ASSIGNMENT: In the records below, begin at the line containing "- exists (-2), (set_table" and end at the line containing "at 1, use_ssl."; quote every line in that span exactly, including both boundary lines, and no others.

EXTRACTED MATERIAL:
(** [ecall_tls_recv] reads until the connection is closed or would
    block, whatever arrives: it returns -1 for an unknown descriptor, -2 after
    removing a closed connection and -4 otherwise, never leaves an exception
    or a closed connection behind and does not touch other connections. *)
Theorem ecall_tls_recv_ends fd reads s :
  tls_inv s →
  ∃ v s', ecall_tls_recv process fd reads s = (Ok v, s') ∧ tls_inv s'
    ∧ delete fd (connection_table s') = delete fd (connection_table s)
    ∧ match connection_table s !! fd with
      | None => v = -1 ∧ s' = s
      | Some _ => (v = -2 ∧ connection_table s' !! fd = None)
                  ∨ (v = -4 ∧ is_Some (connection_table s' !! fd))
      end.
Proof.
  intros Hinv. unfold ecall_tls_recv, bind at 1, getConnection.
  destruct (connection_table s !! fd) as [c|] eqn:Hc.
  2:{ exists (-1), s. by split_and!. }
  destruct (recv_loop_ends fd reads s c Hinv Hc) as (o & s' & -> & Hd & Hcases).
  destruct Hcases as [(name & -> & Hinv' & Hin)|(d & -> & Hin & Hinv')].
  - exists (-4), s'. split_and!; try done. by right.
  - exists (-2), (set_table (delete fd (connection_table s')) s').
    unfold bind, removeConnection, erase. rewrite Hin, destroy_closed. split_and!; try done.
    + simpl. by rewrite Hd, delete_delete_eq.
    + left. split; [done|]. simpl. by rewrite lookup_delete_eq.
Qed.
End recv.

(** A thread that finds its connection closed by the peer releases the
    descriptor before it takes the connection out of the table.  If the
    descriptor is given to a new client in between, the new connection, just
    registered, is the one that is removed and closed. *)
Theorem reused_descriptor_is_removed fd c r s :
  tls_inv s → ssl_ctx s = true → connection_table s !! fd = Some c → 0 < r →
  ∃ s1 s2 s3, recv fd (Data "") s = (Throw CONNECTION_CLOSED, s1)
    ∧ addConnection fd r s1 = (Ok 0, s2)
    ∧ (∃ n, connection_table s2 !! fd = Some (Conn fd (Some n) new_decoder))
    ∧ removeConnection fd s2 = (Ok tt, s3) ∧ connection_table s3 !! fd = None
    ∧ head (closed s3) = Some fd.
Proof.
  intros Hinv Hctx Hc Hr. destruct (inv_open s Hinv fd c Hc) as (Hfd & Hne & n0 & Hn & Hlt & Hfr).
  destruct (recv_open fd c s (Data "") Hinv Hc) as (s1 & Hrecv & Hd & Hcases).
  destruct Hcases as [(? & [=] & _)|(d & _ & Hin & Hinv1)].
  assert (Hctx1 : ssl_ctx s1 = true).
  { revert Hrecv. unfold recv, bind at 1, getConnection. rewrite Hc, Hn. unfold bind at 1, use_ssl.
    rewrite decide_False by done. simpl. unfold bind at 1.
    rewrite (close_run c n0) by (rewrite ?Hfd; done). simpl. intros [= <-]. done. }
  destruct (add_after_erase fd r s1 (set_table (delete fd (connection_table s1)) s1))
    as (s2 & n & Hadd & Hinv2 & Ht2); try done.
  { unfold erase. by rewrite Hin, destroy_closed. }
  { simpl. by rewrite lookup_delete_eq. }
  assert (Hin2 : connection_table s2 !! fd = Some (Conn fd (Some n) new_decoder)).
  { rewrite Ht2. by rewrite lookup_insert_eq. }
  destruct (inv_open s2 Hinv2 fd _ Hin2) as (_ & _ & n' & [= <-] & _ & Hfr2).
  exists s1, s2, (release n fd (set_table (delete fd (connection_table s2)) s2)).
  split_and!; try done; [by exists n| |].
  - unfold removeConnection, erase. rewrite Hin2. unfold destroy, bind.
    by rewrite (close_run _ n).
  - simpl. by rewrite lookup_delete_eq.
Qed.

(** ** Writing *)

Lemma send_loop_ends fuel write i :
  0 ≤ i → i < tries → tries - i ≤ Z.of_nat fuel →
  ∃ v k, send_loop fuel write i = Ok (v, k) ∧ i < k ≤ tries
    ∧ (∀ j, i < j < k → write j = None)
    ∧ (v = 0 ∧ write k = Some true ∨ v = -1 ∧ write k ≠ Some true).
Proof.
  revert i. induction fuel as [|fuel IH]; intros i Hi Ht Hf; [lia|]. cbn [send_loop].
  destruct (write (i + 1)) as [[]|] eqn:E.
  - exists 0, (i + 1). split; [done|]. split; [lia|]. split; [lia|]. by left.
  - exists (-1), (i + 1). split; [done|]. split; [lia|]. split; [lia|]. right. by rewrite E.
  - destruct (i + 1 <? tries) eqn:El; zify_cmp.
    + destruct (IH (i + 1)) as (v & k & Hrun & Hk & Hn & Hv); [lia..|].
      exists v, k. split; [done|]. split; [lia|]. split; [|done].
      intros j Hj. destruct (decide (j = i + 1)) as [->|]; [done|]. apply Hn. lia.
    + exists (-1), (i + 1). split; [done|]. split; [lia|]. split; [lia|]. right. by rewrite E.
Qed.
End tls.

Arguments tls Decoder : clear implicits.
Arguments connection Decoder : clear implicits.

(** ** The properties at work *)

Definition empty_tls : tls unit := Tls true ∅ 0 [] [].

Lemma empty_tls_inv : tls_inv empty_tls.
Proof.
  constructor; simpl; [intros fd c Hc; done|intros fd1 fd2 c1 c2 Hc; done| |constructor|intros n Hn; lia].
  by intros n ?%not_elem_of_nil.
Qed.

Lemma addConnection_registers_witness :
  ∃ s' n, addConnection tt 5 1 empty_tls = (Ok 0, s') ∧ tls_inv s'
    ∧ connection_table s' = <[5 := Conn 5 (Some n) tt]> ∅.
Proof. by apply (addConnection_registers tt 5 1 empty_tls empty_tls_inv). Defined.
(* ===== verification/TlsOwnership.v ===== *)
(** * The [SSL] objects of the server

    The calls the event loop makes on the table of [TlsConfig], in any order,
    and the end of the enclave: an [SSL] object is freed exactly once, at the
    latest by [finish]. *)

From stdpp Require Import base gmap strings list.
From Stdlib Require Import ZArith Lia.
From S2P Require Import Prelude Cxx TlsConfig.

Section ownership.
Context {Decoder : Type}.

Local Abbreviation tls := (tls Decoder).
Local Abbreviation connection := (connection Decoder).

(** ** [finish] *)

Definition is_closed (c : connection) : Prop := fd_ c = -1 ∧ ssl_ c = None.

(** Closing the connections [l] that are still open. *)
Lemma close_all_run (l : list (Z * connection)) (s : tls) :
  NoDup l.*1 → tls_inv (set_table (list_to_map l) s) →
  (∀ fd c, connection_table s !! fd = Some c → (fd, c) ∈ l ∨ is_closed c) →
  ∃ s', close_all l s = (Ok tt, s') ∧ tls_inv (set_table ∅ s')
    ∧ ∀ fd c, connection_table s' !! fd = Some c → is_closed c.
Proof.
  revert s. induction l as [|[fd c] l IH]; intros s Hnd Hinv Hall.
  { exists s. split_and!; [done|done|]. intros fd c Hc. by destruct (Hall fd c Hc) as [?%not_elem_of_nil|]. }
  apply NoDup_cons in Hnd as [Hfd Hnd]. set (t := set_table _ s) in Hinv.
  assert (Hc : connection_table t !! fd = Some c) by (simpl; by rewrite lookup_insert_eq).
  destruct (inv_open t Hinv fd c Hc) as (Hf & Hne & n & Hn & _ & Hfr).
  cbn [close_all]. rewrite (bind_run _ _ _ _ _ (close_run c n s Hn Hfr ltac:(congruence))).
  unfold bind, put_connection, modify. apply IH; [done| |].
  - pose proof (release_inv fd c n t Hinv Hc Hn) as Hrel. unfold release, set_table in *. simpl in *.
    rewrite Hf. rewrite delete_insert_id in Hrel; [done|]. by apply not_elem_of_list_to_map_1.
  - simpl. intros fd' c'. rewrite lookup_insert. case_decide as E; [intros [= <-]; by right|].
    intros Hc'. destruct (Hall fd' c' Hc') as [[[= -> ->]|Hin]%elem_of_cons|]; [done|by left|by right].
Qed.

Lemma destroy_all_run (l : list (Z * connection)) (s : tls) :
  (∀ fd c, (fd, c) ∈ l → is_closed c) → destroy_all l s = (Ok tt, s).
Proof.
  induction l as [|[fd [f x d]] l IH]; intros Hl; [done|]. cbn [destroy_all].
  destruct (Hl fd (Conn f x d)) as [Ef Ex]; [by left|]. simpl in *. subst.
  rewrite (bind_run _ _ _ _ _ (destroy_closed d s)). apply IH. intros fd' c' Hin. eapply Hl. by right.
Qed.

Lemma finish_run (s : tls) :
  tls_inv s → ∃ s', finish s = (Ok tt, s') ∧ tls_inv s' ∧ connection_table s' = ∅.
Proof.
  intros Hinv. destruct (close_all_run (map_to_list (connection_table s)) s) as (s' & Hrun & Hinv' & Hall).
  - apply NoDup_fst_map_to_list.
  - rewrite list_to_map_to_list. by destruct s.
  - intros fd c Hc. left. by apply elem_of_map_to_list.
  - exists (set_table ∅ s'). split_and!; [|done|done]. unfold finish, bind at 1, get_state.
    rewrite (bind_run _ _ _ _ _ Hrun). unfold bind, get_state, modify. apply destroy_all_run.
    intros fd c Hin. eapply Hall. by apply elem_of_map_to_list.
Qed.

(** An empty table: every object was freed, once. *)
Lemma all_freed (s : tls) : tls_inv s → connection_table s = ∅ → freed s ≡ₚ seq 0 (next_ssl s).
Proof.
  intros Hinv He. apply NoDup_Permutation; [apply (inv_once s Hinv)|apply NoDup_seq|].
  intros n. rewrite elem_of_seq. split.
  - intros Hn. apply (inv_freed s Hinv) in Hn. lia.
  - intros [_ Hn]. destruct (inv_owned s Hinv n Hn) as [|(fd & c & Hc & _)]; [done|].
    by rewrite He, lookup_empty in Hc.
Qed.

(** ** The calls of the event loop *)

(** [ecall_tls_accept] with the result of the handshake, and [ecall_tls_recv]
    with what the socket holds. *)
Inductive tls_call : Type :=
| Accept (fd : Z) (r : Z)
| Receive (fd : Z) (reads : list read_result).

Context (new_decoder : Decoder) (process : string → connection → connection).

Definition tls_exec (c : tls_call) : TM Z :=
  match c with
  | Accept fd r => addConnection new_decoder fd r
  | Receive fd reads => ecall_tls_recv process fd reads
  end.

Fixpoint tls_execs (l : list tls_call) : TM (list Z) :=
  match l with
  | [] => ret []
  | c :: l => v <- tls_exec c ;; vs <- tls_execs l ;; ret (v :: vs)
  end.

(** A descriptor of the system, and a handshake that completed. *)
Definition proper (c : tls_call) : Prop :=
  match c with Accept fd r => 0 ≤ fd ∧ 0 < r | Receive _ _ => True end.

Hypothesis process_keeps : ∀ b c, fd_ (process b c) = fd_ c ∧ ssl_ (process b c) = ssl_ c.

(** The values the calls return. *)
Definition tls_codes : list Z := [0; -1; -2; -4].

Lemma tls_exec_run c (s : tls) :
  proper c → tls_inv s → ∃ v s', tls_exec c s = (Ok v, s') ∧ v ∈ tls_codes ∧ tls_inv s'.
Proof.
  intros Hc Hinv. destruct c as [fd r|fd reads]; simpl in *.
  - destruct (ssl_ctx s) eqn:Hctx.
    + destruct (addConnection_registers new_decoder fd r s) as (s' & n & Hrun & Hinv' & _); [done|done|lia|lia|].
      exists 0, s'. split_and!; [done|set_solver|done].
    + exists (-1), s. split_and!; [|set_solver|done]. unfold addConnection, bind at 1, get_state. by rewrite Hctx.
  - destruct (ecall_tls_recv_ends process process_keeps fd reads s Hinv) as (v & s' & Hrun & Hinv' & _ & Hv). exists v, s'. split_and!; [done| |done].
    unfold tls_codes. case_match; [destruct Hv as [[-> _]|[-> _]]|destruct Hv as [-> _]]; set_solver.
Qed.

Lemma tls_execs_run l (s : tls) :
  Forall proper l → tls_inv s →
  ∃ vs s', tls_execs l s = (Ok vs, s') ∧ Forall (.∈ tls_codes) vs ∧ tls_inv s'.
Proof.
  intros Hl. revert s. induction Hl as [|c l Hc _ IH]; intros s Hinv; cbn [tls_execs]; [by eexists [], s|].
  destruct (tls_exec_run c s Hc Hinv) as (v & s1 & Hrun & Hv & Hinv1).
  destruct (IH s1 Hinv1) as (vs & s2 & Hrun2 & Hvs & Hinv2). exists (v :: vs), s2. split_and!; [|by constructor|done].
  by rewrite (bind_run _ _ _ _ _ Hrun), (bind_run _ _ _ _ _ Hrun2).
Qed.

(** C36: Whatever the event loop asks of the TLS connections, in any order and
    with any bytes received, each call returns one of its codes, each connection
    keeps a live [SSL] object of its own and none is lost: when the enclave
    finishes, the objects freed are exactly the objects created, each freed
    once.  (Handshakes that fail are
    excepted.) *)
Theorem ssl_objects_owned l (s : tls) :
  tls_inv s → Forall proper l →
  ∃ vs s1 s2, tls_execs l s = (Ok vs, s1) ∧ Forall (.∈ tls_codes) vs ∧ tls_inv s1
    ∧ finish s1 = (Ok tt, s2) ∧ connection_table s2 = ∅ ∧ freed s2 ≡ₚ seq 0 (next_ssl s2).
Proof.
  intros Hinv Hl. destruct (tls_execs_run l s Hl Hinv) as (vs & s1 & Hrun & Hvs & Hinv1).
  destruct (finish_run s1 Hinv1) as (s2 & Hfin & Hinv2 & He). exists vs, s1, s2.
  split_and!; try done. by apply all_freed.
Qed.
End ownership.

(** Two clients, one of which leaves, and a third that gets its descriptor. *)
Definition visits : list tls_call :=
  [Accept 5 1; Accept 6 1; Receive 5 [Data "GET"; Data ""]; Accept 5 1; Receive 6 [Data "PUT"]].

Lemma ssl_objects_owned_witness :
  ∃ vs s1 s2, tls_execs tt (λ _ c, c) visits empty_tls = (Ok vs, s1) ∧ Forall (.∈ tls_codes) vs ∧ tls_inv s1
    ∧ finish s1 = (Ok tt, s2) ∧ connection_table s2 = ∅ ∧ freed s2 ≡ₚ seq 0 (next_ssl s2).
Proof.
  apply (ssl_objects_owned tt (λ _ c, c) (λ _ _, conj eq_refl eq_refl) visits empty_tls empty_tls_inv).
  repeat constructor; lia.
Defined.

Example visits_result : (tls_execs tt (λ _ c, c) visits empty_tls).1 = Ok [0; 0; -2; 0; -4].
Proof. vm_compute. reflexivity. Qed.
(** * KhietAn Homestay room API: a shallow embedding of [backend/server.py]

    The Flask handlers of [backend/server.py] are embedded as functions on an
    explicit server state (the module globals [rooms_collection] and
    [fallback_rooms], plus the JSON mirror file), and the booking policy and
    the room store are verified against the repository's specification.

    Conventions of the embedding.
    - A Python [str] is a [string] whose characters are the code points
      U+0000..U+00FF; [String.compare] is then Python's code-point order.
    - A Python [dict] with a fixed set of keys is a record of [option]s:
      [None] is an absent key, so [d.get(k, dflt)], [k in d] and [d[k]]
      keep their three meanings.
    - A JSON number is what [request.get_json] and [json.load] make of it:
      a Python [int] (an integer of any size) or a Python [float] (an IEEE 754
      binary64 value, [spec_float] of the Standard Library). [float] rounds
      an [int] to the nearest double and raises [OverflowError] beyond the
      range; [int] truncates a double and raises on an infinity or a NaN.
    - A [datetime] is its date text, its time text and its microseconds; a
      stored timestamp is such an object or a string, as the code leaves it.
    - The clock, the ObjectId generator and the availability of the database
      and of the disk are inputs ([Env]) or part of the state. *)

From Stdlib Require Import String Ascii List ZArith Bool Lia.
From Stdlib Require Import DecimalString OrderedTypeEx SpecFloat.
From Stdlib Require DecimalPos.
Import ListNotations.

Open Scope string_scope.
Open Scope list_scope.


(* ===================================================================== *)
(** * Python strings *)
(* ===================================================================== *)

Module Py.

(** [bool(s)]: a string is truthy unless empty. *)
Definition truthy (s : string) : bool := negb (s =? "").

(** [bool(d.get(k))] for a string-valued key: absent or empty is falsy. *)
Definition truthy_opt (o : option string) : bool :=
  match o with Some s => truthy s | None => false end.

(** [d.get(k, '')]. *)
Definition get_str (o : option string) : string :=
  match o with Some s => s | None => "" end.

(** [d.get(k) == s]: [None == s] is [False]. *)
Definition opt_eqb (o : option string) (s : string) : bool :=
  match o with Some x => x =? s | None => false end.
(** * cellprofiler/gui/namesubscriber.py

    A shallow embedding of the two-column menu aligner
    [align_twosided_items] and of the [NameSubcriberComboBox] widget,
    together with the properties its specification states about them.

    Conventions.  Python integers are [Z]; Python [str] values are [string];
    a raised exception is a value of [exn].  The module is Python 2 code
    (classic wx API), so [/] between two [int]s is floor division, which is
    what [Z.div] computes for a non-zero divisor. *)

From Stdlib Require Import ZArith List String Ascii Bool Lia DecimalString.
From Stdlib Require Import Permutation Sorted.
Import ListNotations.

Open Scope string_scope.
Open Scope Z_scope.

(** ** Python primitives used by the module *)

Module Py.

(** The exceptions the module's code can raise. *)
Inductive exn : Type :=
| ValueError          (* max() of an empty sequence *)
| ZeroDivisionError   (* integer division or modulo by zero *)
| IndexError.         (* list index out of range *)

(** [s * n] on a [str]: [n] copies of [s], none when [n <= 0]. *)
Fixpoint str_repeat (s : string) (n : nat) : string :=
  match n with
  | O => ""
  | S n' => s ++ str_repeat s n'
  end.

Definition str_mul (s : string) (n : Z) : string :=
  str_repeat s (Z.to_nat n).

(** [max(xs)] on a list of integers. *)
Definition max (xs : list Z) : exn + Z :=
  match xs with
  | [] => inl ValueError
  | x :: xs' => inr (fold_left Z.max xs' x)
  end.

(** [a / b] on integers (Python 2): floor division. *)
Definition div (a b : Z) : exn + Z :=
  if b =? 0 then inl ZeroDivisionError else inr (a / b).

(** [xs[i]]: negative indices count from the end. *)
Definition index {A : Type} (xs : list A) (i : Z) : exn + A :=
  let n := Z.of_nat (List.length xs) in
  let j := if i <? 0 then i + n else i in
  if (0 <=? j) && (j <? n) then
    match nth_error xs (Z.to_nat j) with
    | Some x => inr x
    | None => inl IndexError
    end
  else inl IndexError.
(** * ReadTheLips: the media-to-transcript pipeline of [app.py]

    A shallow embedding of [process_and_transcribe], [diarize_with_gpt4],
    [transcribe_chunk], [get_file_size_mb] and of the upload handler of
    [app.py], with the properties the specification states about them.

    Modelling conventions.
    - Python [int] is [Z].
    - A Python [float] (file size in MB, clip duration, chunk end time,
      progress fraction) is a binary64 number, kept as the rational [Q] it
      denotes.  Every operation of lines 86-189 that rounds is rounded to
      the nearest binary64 number, ties to even ([nearest_double]), and
      raises what Python raises: [ZeroDivisionError] on a zero divisor,
      [OverflowError] or [ValueError] when an infinity or a NaN is
      converted to an integer.  The sign of a zero is not kept; nothing in
      the program depends on it.
    - moviepy's [duration] is taken to be a finite number and
      [os.path.getsize] to answer an [off_t], below [2^63].
    - Python [str] is [string]; [None | str] is [option string].
    - Every call that leaves the program (moviepy, the file system, the
      OpenAI client) is a [call]; the environment answers it
      with a value or with a raised exception, as a function of everything
      that happened before.  Streamlit widget calls, [print] and
      [time.sleep] are output events that always succeed.
    - Only exceptions deriving from [Exception] are modelled. *)

From Stdlib Require Import ZArith QArith Qround Qabs Qpower Qreduction Qcanon.
From Stdlib Require Import Lqa Lia List String Ascii Bool DecimalString.
From Stdlib Require Import Floats.SpecFloat.
Import ListNotations.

TASK SOLUTION:
  - exists (-2), (set_table (delete fd (connection_table s')) s').
    unfold bind, removeConnection, erase. rewrite Hin, destroy_closed. split_and!; try done.
    + simpl. by rewrite Hd, delete_delete_eq.
    + left. split; [done|]. simpl. by rewrite lookup_delete_eq.
Qed.
End recv.

(** A thread that finds its connection closed by the peer releases the
    descriptor before it takes the connection out of the table.  If the
    descriptor is given to a new client in between, the new connection, just
    registered, is the one that is removed and closed. *)
Theorem reused_descriptor_is_removed fd c r s :
  tls_inv s → ssl_ctx s = true → connection_table s !! fd = Some c → 0 < r →
  ∃ s1 s2 s3, recv fd (Data "") s = (Throw CONNECTION_CLOSED, s1)
    ∧ addConnection fd r s1 = (Ok 0, s2)
    ∧ (∃ n, connection_table s2 !! fd = Some (Conn fd (Some n) new_decoder))
    ∧ removeConnection fd s2 = (Ok tt, s3) ∧ connection_table s3 !! fd = None
    ∧ head (closed s3) = Some fd.
Proof.
  intros Hinv Hctx Hc Hr. destruct (inv_open s Hinv fd c Hc) as (Hfd & Hne & n0 & Hn & Hlt & Hfr).
  destruct (recv_open fd c s (Data "") Hinv Hc) as (s1 & Hrecv & Hd & Hcases).
  destruct Hcases as [(? & [=] & _)|(d & _ & Hin & Hinv1)].
  assert (Hctx1 : ssl_ctx s1 = true).
  { revert Hrecv. unfold recv, bind at 1, getConnection. rewrite Hc, Hn. unfold bind at 1, use_ssl.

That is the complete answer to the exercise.